Check every line of the data below for the string "BigEndian", and copy the ones that hold it.

________________

Lemma calls_touch_one_key_witness :
  (deleteSaloon env2 "no-such-id" store3).2 !! id0 = store3 !! id0
  /\ (createSaloon env2 payload1 store3).2 !! id0 = store3 !! id0.
Proof.
  destruct (calls_touch_one_key env2 store3 "no-such-id" id0)
    as (_ & Hdelete & _ & _ & Hcreate).
  - apply reachable_keyed. repeat apply reachable_call.
    apply reachable_empty.
  - discriminate.
  - split; [exact Hdelete | apply Hcreate; discriminate].
Defined.

(** X6. In a store keyed by record id, the only call that puts a record
    under a key that had none is [createSaloon], under the generated id
    and with the record it builds; and the only call after which a key
    has lost its record is [deleteSaloon] of that key. *)
Theorem records_come_and_go
  (ic : Env) (c : Call) (st : Store) (k : string) :
  keyed st ->
  (st !! k = None -> forall s, exec ic c st !! k = Some s ->
     exists p, c = CreateSaloon p /\ k = uuidv4 ic /\ s = saloon_of ic p)
  /\ (forall s, st !! k = Some s -> exec ic c st !! k = None ->
        c = DeleteSaloon k).
Proof.
  intros Hst.
  destruct (exec_shape ic c st Hst)
    as [-> | [(id & -> & ->) | [(p & -> & _ & ->) | [(id & p & s0 & -> & Hs0 & _ & ->)
       | [(id & v & s0 & -> & Hs0 & ->) | (id & p & s0 & -> & Hs0 & ->)]]]]];
    split.
  - congruence.
  - congruence.
  - intros Hnone s Hs. apply lookup_delete_Some in Hs as [_ Hs]. congruence.
  - intros s Hs Hgone. apply lookup_delete_None in Hgone as [-> | Hgone];
      [reflexivity | congruence].
  - intros Hnone s Hs. apply lookup_insert_Some in Hs as [[<- <-] | [_ Hs]];
      [| congruence].
    now exists p.
  - intros s Hs Hgone. apply lookup_insert_None in Hgone as [Hgone _].
    congruence.
  - intros Hnone s Hs. apply lookup_insert_Some in Hs as [[<- _] | [_ Hs]];
      congruence.
  - intros s Hs Hgone. apply lookup_insert_None in Hgone as [Hgone _].
    congruence.
  - intros Hnone s Hs. apply lookup_insert_Some in Hs as [[<- _] | [_ Hs]];
      congruence.
  - intros s Hs Hgone. apply lookup_insert_None in Hgone as [Hgone _].
    congruence.
  - intros Hnone s Hs. apply lookup_insert_Some in Hs as [[<- _] | [_ Hs]];
      congruence.
  - intros s Hs Hgone. apply lookup_insert_None in Hgone as [Hgone _].
    congruence.
Qed.
(** * pngutil: replacing PNG metadata through seekable range views

    A shallow embedding of the Go package [pngutil] and the properties of
    its range views ([skipReadSeeker]), range chain ([multiReadSeeker]),
    structural check ([Assert]), iTXt encoder and chunk scan
    ([ReplaceMeta]), in both versions of [ReplaceMeta] the repository
    holds.

    Conventions of the embedding.
    - A Go [[]byte] or [string] is a [list byte].
    - [int64] offsets are [Z].  Where an offset chosen by the caller
      enters an addition (the [Seek] methods) the two's complement
      wrap-around is written out with [wrap64]; lengths of data in memory
      and cursors advanced by the bytes read are exact.
    - An [io.ReadSeeker] is a handle into a store of readers, so that
      several views can share, and reposition, one underlying source.
    - A [Read(p)] returns the bytes it wrote to the front of [p]; where
      the rest of [p] matters the caller's buffer is rebuilt with [fill].
    - Loops that Go writes as [for { ... }] take fuel; the entry points
      supply enough of it and the theorems show that a result is
      produced.
    - What the package uses of Go's library ([bytes.Reader],
      [io.MultiReader], [encoding/binary], [hash/crc32], [fmt.Errorf],
      [errors.Is]) is modelled after the library's documented
      behaviour. *)

From Stdlib Require Import ZArith List Lia Bool.
From Stdlib Require String.
Import String.StringSyntax.
From Stdlib.Strings Require Import Byte.
Import ListNotations.
Open Scope string_scope.
Open Scope list_scope.
Open Scope Z_scope.

(* ------------------------------------------------------------------ *)
(** ** Bytes, slices and fixed-width integers *)

Definition byte_to_Z (b : byte) : Z := Z.of_N (Byte.to_N b).

Definition byte_of_Z (z : Z) : byte :=
  match Byte.of_N (Z.to_N (z mod 256)) with
  | Some b => b
  | None => x00
  end.

Definition len (bs : list byte) : Z := Z.of_nat (length bs).

(** [make([]byte, n)]: n zero bytes. *)
Definition make (n : nat) : list byte := repeat x00 n.

(** [s[lo:hi]] for in-range bounds. *)
Definition slice (bs : list byte) (lo hi : nat) : list byte :=
  firstn (hi - lo) (skipn lo bs).

(** The buffer [p] after a read that delivered [bs] at its front. *)
Definition fill (p bs : list byte) : list byte :=
  bs ++ skipn (length bs) p.

Definition bytes_Equal (a b : list byte) : bool :=
  if list_eq_dec Byte.byte_eq_dec a b then true else false.

Definition wrap64 (z : Z) : Z := (z + 2 ^ 63) mod 2 ^ 64 - 2 ^ 63.

Definition uint32 (z : Z) : Z := z mod 2 ^ 32.

(** [binary.BigEndian.PutUint32] as the four bytes it stores. *)
Definition be32 (n : Z) : list byte :=
  [ byte_of_Z (Z.shiftr n 24); byte_of_Z (Z.shiftr n 16);
    byte_of_Z (Z.shiftr n 8); byte_of_Z n ].

(** [binary.BigEndian.Uint32] on the first four bytes of a slice. *)
Definition Uint32 (bs : list byte) : Z :=
  match bs with
  | b0 :: b1 :: b2 :: b3 :: _ =>
      Z.lor (Z.shiftl (byte_to_Z b0) 24)
        (Z.lor (Z.shiftl (byte_to_Z b1) 16)
           (Z.lor (Z.shiftl (byte_to_Z b2) 8) (byte_to_Z b3)))
  | _ => 0
  end.

(* ------------------------------------------------------------------ *)
(** ** CRC-32/IEEE ([hash/crc32], reflected polynomial 0xEDB88320) *)

Definition crc_poly : Z := 0xEDB88320.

________________

Exercise result:
(** [binary.BigEndian.PutUint32] as the four bytes it stores. *)
(** [binary.BigEndian.Uint32] on the first four bytes of a slice. *)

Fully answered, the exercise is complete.